• [TASK OBJECTIVE]
Extract every line below that contains the word "cursor".

• [SOURCE MATERIAL]
+ + + + +

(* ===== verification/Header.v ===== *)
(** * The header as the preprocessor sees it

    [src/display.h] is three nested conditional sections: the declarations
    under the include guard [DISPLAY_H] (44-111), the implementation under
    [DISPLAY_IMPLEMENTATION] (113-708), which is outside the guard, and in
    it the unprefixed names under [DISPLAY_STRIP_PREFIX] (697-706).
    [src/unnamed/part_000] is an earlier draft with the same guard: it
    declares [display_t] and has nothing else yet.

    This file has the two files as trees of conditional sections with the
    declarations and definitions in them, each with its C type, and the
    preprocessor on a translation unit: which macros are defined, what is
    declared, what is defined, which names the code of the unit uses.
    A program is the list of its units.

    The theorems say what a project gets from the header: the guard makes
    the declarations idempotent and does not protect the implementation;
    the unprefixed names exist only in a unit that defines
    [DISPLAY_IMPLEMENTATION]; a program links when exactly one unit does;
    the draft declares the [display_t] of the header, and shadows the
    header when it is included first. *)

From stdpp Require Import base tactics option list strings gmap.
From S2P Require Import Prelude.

+ + + + +

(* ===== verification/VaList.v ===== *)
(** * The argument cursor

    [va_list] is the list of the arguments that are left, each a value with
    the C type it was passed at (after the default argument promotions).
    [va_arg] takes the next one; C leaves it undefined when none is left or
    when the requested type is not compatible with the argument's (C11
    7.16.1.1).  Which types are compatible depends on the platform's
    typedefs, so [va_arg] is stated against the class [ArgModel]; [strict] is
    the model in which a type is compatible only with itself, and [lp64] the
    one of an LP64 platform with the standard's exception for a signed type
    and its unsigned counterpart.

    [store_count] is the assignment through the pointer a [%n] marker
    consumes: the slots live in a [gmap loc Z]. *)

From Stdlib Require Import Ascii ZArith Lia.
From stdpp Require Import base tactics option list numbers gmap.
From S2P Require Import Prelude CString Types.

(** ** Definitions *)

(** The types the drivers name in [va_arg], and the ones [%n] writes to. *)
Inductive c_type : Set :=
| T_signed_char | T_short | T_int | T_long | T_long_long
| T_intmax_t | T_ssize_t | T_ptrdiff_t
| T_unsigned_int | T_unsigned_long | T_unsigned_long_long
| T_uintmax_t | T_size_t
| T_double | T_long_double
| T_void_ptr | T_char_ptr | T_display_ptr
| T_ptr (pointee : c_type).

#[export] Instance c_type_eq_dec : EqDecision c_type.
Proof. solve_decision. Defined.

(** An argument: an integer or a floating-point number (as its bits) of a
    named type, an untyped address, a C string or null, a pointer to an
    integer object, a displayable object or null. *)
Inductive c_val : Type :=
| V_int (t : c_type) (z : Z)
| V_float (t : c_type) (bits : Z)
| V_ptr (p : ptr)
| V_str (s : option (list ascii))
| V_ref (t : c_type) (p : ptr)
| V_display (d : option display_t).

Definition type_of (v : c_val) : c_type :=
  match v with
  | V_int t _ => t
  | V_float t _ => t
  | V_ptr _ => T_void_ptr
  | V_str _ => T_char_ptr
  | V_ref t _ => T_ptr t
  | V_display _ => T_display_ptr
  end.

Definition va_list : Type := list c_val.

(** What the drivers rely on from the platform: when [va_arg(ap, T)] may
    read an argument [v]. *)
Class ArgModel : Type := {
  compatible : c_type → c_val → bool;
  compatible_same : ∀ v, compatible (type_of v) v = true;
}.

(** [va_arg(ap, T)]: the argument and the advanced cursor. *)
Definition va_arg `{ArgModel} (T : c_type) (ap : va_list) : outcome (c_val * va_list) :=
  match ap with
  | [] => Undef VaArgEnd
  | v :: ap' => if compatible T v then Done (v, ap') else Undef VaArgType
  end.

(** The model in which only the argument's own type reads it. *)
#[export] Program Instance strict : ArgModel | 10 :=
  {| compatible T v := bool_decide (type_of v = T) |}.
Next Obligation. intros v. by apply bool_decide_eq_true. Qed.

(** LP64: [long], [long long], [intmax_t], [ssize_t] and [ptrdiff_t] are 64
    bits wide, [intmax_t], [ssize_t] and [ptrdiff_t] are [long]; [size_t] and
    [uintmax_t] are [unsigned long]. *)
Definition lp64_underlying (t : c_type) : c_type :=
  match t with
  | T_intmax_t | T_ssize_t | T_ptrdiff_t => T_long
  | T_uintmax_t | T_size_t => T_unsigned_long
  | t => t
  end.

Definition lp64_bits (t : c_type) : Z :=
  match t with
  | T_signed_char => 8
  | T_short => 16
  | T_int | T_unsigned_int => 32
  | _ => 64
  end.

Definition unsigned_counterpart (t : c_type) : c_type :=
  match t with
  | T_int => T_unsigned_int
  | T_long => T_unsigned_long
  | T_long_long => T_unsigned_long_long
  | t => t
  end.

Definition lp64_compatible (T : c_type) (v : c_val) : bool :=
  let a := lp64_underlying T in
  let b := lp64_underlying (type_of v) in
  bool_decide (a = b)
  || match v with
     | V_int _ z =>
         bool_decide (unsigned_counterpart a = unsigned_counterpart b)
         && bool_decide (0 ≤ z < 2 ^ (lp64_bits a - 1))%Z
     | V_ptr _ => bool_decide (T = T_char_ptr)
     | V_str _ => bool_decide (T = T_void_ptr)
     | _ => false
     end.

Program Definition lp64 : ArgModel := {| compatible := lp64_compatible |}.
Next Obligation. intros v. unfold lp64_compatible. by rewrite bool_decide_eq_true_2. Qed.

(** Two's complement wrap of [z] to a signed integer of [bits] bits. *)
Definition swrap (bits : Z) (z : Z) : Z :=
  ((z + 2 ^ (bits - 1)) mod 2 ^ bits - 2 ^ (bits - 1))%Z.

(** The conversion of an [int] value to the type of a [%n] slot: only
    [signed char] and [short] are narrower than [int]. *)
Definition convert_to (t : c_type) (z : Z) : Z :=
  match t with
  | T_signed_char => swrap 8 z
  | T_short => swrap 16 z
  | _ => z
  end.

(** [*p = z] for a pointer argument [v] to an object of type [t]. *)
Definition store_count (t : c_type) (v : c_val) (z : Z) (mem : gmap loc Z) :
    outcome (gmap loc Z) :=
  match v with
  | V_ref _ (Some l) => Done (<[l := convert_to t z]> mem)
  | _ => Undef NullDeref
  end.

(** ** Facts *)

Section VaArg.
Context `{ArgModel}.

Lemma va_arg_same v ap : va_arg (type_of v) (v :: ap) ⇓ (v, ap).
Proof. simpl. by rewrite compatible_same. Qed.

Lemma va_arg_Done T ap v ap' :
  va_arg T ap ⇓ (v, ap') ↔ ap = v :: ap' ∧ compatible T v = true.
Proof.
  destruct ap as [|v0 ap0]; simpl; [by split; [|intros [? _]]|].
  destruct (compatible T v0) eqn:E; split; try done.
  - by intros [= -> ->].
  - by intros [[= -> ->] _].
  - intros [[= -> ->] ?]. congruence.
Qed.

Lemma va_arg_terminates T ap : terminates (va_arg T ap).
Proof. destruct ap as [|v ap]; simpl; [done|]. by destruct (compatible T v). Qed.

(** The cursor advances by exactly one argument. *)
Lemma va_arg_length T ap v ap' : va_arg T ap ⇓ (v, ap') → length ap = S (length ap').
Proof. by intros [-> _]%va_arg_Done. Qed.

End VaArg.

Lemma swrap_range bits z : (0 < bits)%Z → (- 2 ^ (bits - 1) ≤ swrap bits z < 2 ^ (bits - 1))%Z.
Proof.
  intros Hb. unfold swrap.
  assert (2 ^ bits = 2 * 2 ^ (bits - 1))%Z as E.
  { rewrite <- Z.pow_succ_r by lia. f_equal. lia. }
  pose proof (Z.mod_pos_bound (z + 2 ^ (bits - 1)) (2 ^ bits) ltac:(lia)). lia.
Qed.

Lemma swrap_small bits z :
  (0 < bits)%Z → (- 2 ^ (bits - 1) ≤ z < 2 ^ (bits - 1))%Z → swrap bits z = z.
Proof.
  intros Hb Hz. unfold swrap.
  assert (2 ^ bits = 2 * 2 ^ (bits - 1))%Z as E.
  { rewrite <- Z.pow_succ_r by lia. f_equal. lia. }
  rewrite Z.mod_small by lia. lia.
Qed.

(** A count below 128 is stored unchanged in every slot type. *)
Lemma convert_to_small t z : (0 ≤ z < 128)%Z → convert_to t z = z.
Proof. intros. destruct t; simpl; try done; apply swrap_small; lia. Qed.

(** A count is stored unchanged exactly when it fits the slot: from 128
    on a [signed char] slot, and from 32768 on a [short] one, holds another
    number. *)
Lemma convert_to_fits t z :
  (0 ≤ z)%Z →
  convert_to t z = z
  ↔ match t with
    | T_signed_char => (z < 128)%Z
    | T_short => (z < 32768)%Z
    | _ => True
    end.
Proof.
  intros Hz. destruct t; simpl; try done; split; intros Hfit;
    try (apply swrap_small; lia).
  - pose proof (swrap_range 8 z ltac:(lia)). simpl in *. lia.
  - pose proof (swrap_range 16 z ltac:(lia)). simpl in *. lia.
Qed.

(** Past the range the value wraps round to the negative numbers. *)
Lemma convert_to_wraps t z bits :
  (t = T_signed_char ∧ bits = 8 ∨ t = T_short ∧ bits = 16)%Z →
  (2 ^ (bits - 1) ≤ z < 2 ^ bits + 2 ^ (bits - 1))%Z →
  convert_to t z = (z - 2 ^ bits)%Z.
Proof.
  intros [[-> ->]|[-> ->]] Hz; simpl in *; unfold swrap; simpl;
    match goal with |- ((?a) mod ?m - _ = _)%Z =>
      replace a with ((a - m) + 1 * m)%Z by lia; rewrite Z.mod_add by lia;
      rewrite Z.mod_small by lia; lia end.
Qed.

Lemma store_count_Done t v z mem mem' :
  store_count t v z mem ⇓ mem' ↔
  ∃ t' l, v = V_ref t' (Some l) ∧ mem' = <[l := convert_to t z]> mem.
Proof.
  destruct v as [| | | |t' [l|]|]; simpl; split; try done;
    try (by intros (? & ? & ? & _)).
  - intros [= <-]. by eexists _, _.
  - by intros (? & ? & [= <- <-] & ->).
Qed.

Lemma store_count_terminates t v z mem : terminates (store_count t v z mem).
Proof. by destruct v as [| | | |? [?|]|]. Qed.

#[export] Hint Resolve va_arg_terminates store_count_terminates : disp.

+ + + + +

• [SOLUTION BELOW]
(** * The argument cursor
(** [va_arg(ap, T)]: the argument and the advanced cursor. *)
(** The cursor advances by exactly one argument. *)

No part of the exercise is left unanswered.